J'appelle la hotline dédiée au dégroupage total. Là, que des points positifs (au début) : interlocuteur qui décroche tout de suite, poli, et bien équipé. Il teste à distance (depuis le Maroc, c'est là où est délocalisée la hotline, semble-t-il Edit : depuis Paris, comme me le signale un Freenaute respectueux et courtois) et me diagnostique une alimentation probablement défectueuse. Bon, on progresse. Il me recommande chaudement de trouver un voisin échangiste, car il ne peut pas m'envoyer d'alim de test. Bon, je fais un effort, je trouve (merci la solidarité de quartier, des inconnus m'ont répondu pour me dire qu'ils étaient chez Neuf, chez Cegetel, donc qu'ils ne pouvaient pas m'aider, mais c'est tout de même sympa de répondre...)

Je vais chez ce voisin que je ne connais pas, contact fort sympathique, il teste mon alim sur sa Freebox et me confirme qu'elle est naze (mon alim). Il est dans la partie (informaticien) et commence à me dessiller les yeux : moi, je suis à 3400 m du DSLAM et je n'ai jamais réussi à avoir les chaines de télé correctement. Lui est à 3500 m et reçoit les chaines parfaitement. Mais son voisin d'à côté, rien du tout.

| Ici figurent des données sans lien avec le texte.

Fixpoint poll_many (s : RpcMuxServer) (polls : list poll_args)
    : RpcMuxServer * list (RpcServerEventType * RpcMuxRequest) :=
  match polls with
  | [] => (s, [])
  | a :: rest =>
      let '(s1, ev) := poll s (pa_taken a) (pa_early a) (pa_late a) (pa_request a) in
      let '(s2, evs) := poll_many s1 rest in
      (s2, ev :: evs)
  end.

Lemma request_served_on id n pk h polls s s' evs :
  ms_started s && ms_mux s = true -> waiting_on id n pk h (ms_slots s) ->
  Forall (fun a => id ∉ pa_early a /\ id ∉ pa_late a) polls ->
  mux_backlog s <= length polls -> poll_many s polls = (s', evs) ->
  request_on id pk h ∈ evs.
Proof.
  intros Hrun Hw Hf. revert s Hrun Hw s' evs.
  induction Hf as [|a polls [He Hl] Hf IH]; intros s Hrun Hw s' evs Hk; cbn.
  { destruct Hw as (slot & srv & ep & (l1 & l2 & Hm)%list_elem_of_split & _ & _ & Hs & Hfd & Hwt).
    unfold mux_backlog in Hk. rewrite Hm, sum_list_with_app in Hk. cbn in Hk.
    rewrite (slot_backlog_server _ _ Hs) in Hk.
    pose proof (RpcServicesProps.waiting_backlog _ _ _ _ _ Hfd Hwt). lia. }
  destruct (poll _ _ _ _ _) as [s1 ev] eqn:Hp.
  destruct (poll_many s1 polls) as [s2 evs2] eqn:Hm. intros [= <- <-].
  pose proof (poll_keeps_running s (pa_taken a) (pa_early a) (pa_late a) (pa_request a))
    as [Hst Hmx]. rewrite Hp in Hst, Hmx. cbn in Hst, Hmx.
  destruct (poll_waiting_on _ _ _ _ _ _ _ _ _ _ _ Hrun Hw He Hl Hp) as [->|[Hw1 Hlt]]; [left|].
  right. eapply IH; [|done| |exact Hm]; [by rewrite Hst, Hmx|cbn in Hk; lia].
Qed.
End Facts.

(** ** A concrete mux server

    Room for two connections; endpoint 10 is accepted and its client sends
    request 7 to service "s". *)

Module Demo.
Import ConcreteRpc.

#[export] Instance two_connections : CommMultiplexer := {|
  mux_open _ := true;
  mux_start := true;
  mux_expected_count := 2;
|}.

Definition fresh : RpcMuxServer :=
  new_rpc_mux_server "n" "RpcServerEndpointImpl" "services.json" "mux.json" 1000.

Definition accepted (i : nat) : option AcceptedEndpoint :=
  Some (mkAcceptedEndpoint i (mkPduEndpoint true) RpcServicesProps.Demo.file).

Definition no_request : RpcMuxRequest := mkRpcMuxRequest 0 default_request.

Definition connect (l : list nat) : mux_op := MuxPoll (accepted <$> l) [] [] no_request.

Definition setup : list mux_op := [MuxInitialize; MuxStart; connect [10; 11; 12]].

Definition send (id : Z) : mux_op :=
  MuxReceive id "s" (RpcServicesProps.Demo.key "s") (RpcServicesProps.Demo.packet "s" 7).

Definition request (id : Z) : RpcMuxRequest :=
  mkRpcMuxRequest id (mkRpcRequest "c" (RpcServicesProps.Demo.header "s" 7)
                        (RpcServicesProps.Demo.packet "s" 7)).
End Demo.
Import ConcreteRpc Demo.

Lemma fresh_good {P : RpcPlatform} {M : CommMultiplexer} node impl cfg mux delta :
  good (new_rpc_mux_server node impl cfg mux delta) [].
Proof.
  split; [apply new_mux_wf|]. split; cbn; [intros id n c Hid; by apply elem_of_nil in Hid| |done].
  intros id n c. unfold wire_of. by rewrite lookup_empty.
Qed.

(** ** Properties *)

(** C20 — Replies match requests on every connection: over any sequence of life
    cycle calls, polls that accept and drop connections, replies, received
    packets and disconnections, for every open connection, service and client
    the replies sent on that connection plus one if a request is in progress
    equal the REQUEST_IN events that named it; a connection that is closed or
    was never opened has not sent more replies than requests were raised on
    it. A reply counts when it is handed to the transport, whether or not the
    transport takes it, and a BUSY or INVALID error reply ends the request in
    progress, whose own reply is then refused. *)
Theorem rpc_mux_replies_match {P : RpcPlatform} {M : CommMultiplexer}
    node impl cfg mux delta ops s evs id n c :
  run_ops (new_rpc_mux_server node impl cfg mux delta) ops = (s, evs) ->
  (1 + Z.of_nat (length (all_taken ops)) < UINT64_MODULUS)%Z ->
  RpcServerProps.replies n c (wire_of (ms_wires s) id) <= admissions_conn id n c evs
  /\ (id ∈ ids (ms_slots s) ->
      RpcServerProps.replies n c (wire_of (ms_wires s) id) + busy_conn (ms_slots s) id n c
      = admissions_conn id n c evs).
Proof.
  intros Hr Hlen. apply (run_ops_good _ _ []) in Hr as [[_ [Hl Ha _]] _];
    [|apply fresh_good|done]. split; [apply Ha|apply Hl].
Qed.

Lemma rpc_mux_replies_match_witness :
  let ops := setup ++ [send 1; connect []; MuxReply (request 1) []] in
  admissions_conn 1 "s" "c" (run_ops fresh ops).2 = 1
  /\ RpcServerProps.replies "s" "c" (wire_of (ms_wires (run_ops fresh ops).1) 1)
     <= admissions_conn 1 "s" "c" (run_ops fresh ops).2.
Proof.
  split; [by vm_compute|].
  apply (rpc_mux_replies_match "n" "RpcServerEndpointImpl" "services.json" "mux.json" 1000
    (setup ++ [send 1; connect []; MuxReply (request 1) []])); [apply surjective_pairing|].
  by vm_compute.
Defined.

(** The connection table is well formed in every reachable state: the ids
    of open connections are distinct, at least 1 and below the next id, every
    slot has an endpoint and a well-formed services server, and there are never
    more connections than the multiplexer expects. *)
Theorem rpc_mux_well_formed {P : RpcPlatform} {M : CommMultiplexer}
    node impl cfg mux delta ops s evs :
  run_ops (new_rpc_mux_server node impl cfg mux delta) ops = (s, evs) ->
  (1 + Z.of_nat (length (all_taken ops)) < UINT64_MODULUS)%Z ->
  mux_wf mux_expected_count s /\ connected_count s <= mux_expected_count.
Proof.
  intros Hr Hlen. apply (run_ops_good _ _ []) in Hr as [[Hwf _] _]; [|apply fresh_good|done].
  split; [done|]. apply Hwf.
Qed.

Lemma rpc_mux_well_formed_witness :
  connected_count (run_ops fresh setup).1 = 2
  /\ mux_wf mux_expected_count (run_ops fresh setup).1
  /\ connected_count (run_ops fresh setup).1 <= mux_expected_count.
Proof.
  split; [by vm_compute|].
  apply (rpc_mux_well_formed "n" "RpcServerEndpointImpl" "services.json" "mux.json" 1000 setup
    (run_ops fresh setup).1 (run_ops fresh setup).2); [apply surjective_pairing|by vm_compute].
Defined.

(** C31 — No endpoint is lost: after any run, the endpoints taken from the
    multiplexer while the server ran are exactly those of the open connections
    and those that were stopped and closed, each as often as it was taken; so an
    endpoint that is refused, fails to initialise, disconnects or is dropped by
    stop is closed exactly once. *)
Theorem rpc_mux_no_endpoint_lost {P : RpcPlatform} {M : CommMultiplexer}
    node impl cfg mux delta ops :
  let s0 := new_rpc_mux_server node impl cfg mux delta in
  let s := (run_ops s0 ops).1 in
  concat (close_slot <$> ms_slots s) ++ ms_closed s ≡ₚ accepted_in s0 ops.
Proof. intros s0 s. apply (held_ops ops s0). Qed.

Je rentre chez moi et recompose le numéro de la hotline au Maroc. Le gars me dit : « OK, c'est l'alim, il faut que vous en achetiez une autre ». Je tombe de haut, et lui explique que Free me rend un service, pour 30 € / mois, et ce service consiste à mettre à ma dispo une Freebox qui marche, une alim qui marche, et une connexion ADSL qui marche. Lui me répond « l'alim n'est plus sous garantie, donc c'est à vous de la payer ». Dialogue de sourds (moi : "ce que vous dites, c'est que Free ne garantit la qualité de ses alim que la première année, en bref, qu'elles ont une espérance de vie d'un an ?" Lui : "mais non, je n'ai pas dit ça"), dialogue que je coupe, car à 34 centimes la minute, le hotliner a tout intérêt à palabrer sans fin. Moi pas, car je suis un mec hyper important.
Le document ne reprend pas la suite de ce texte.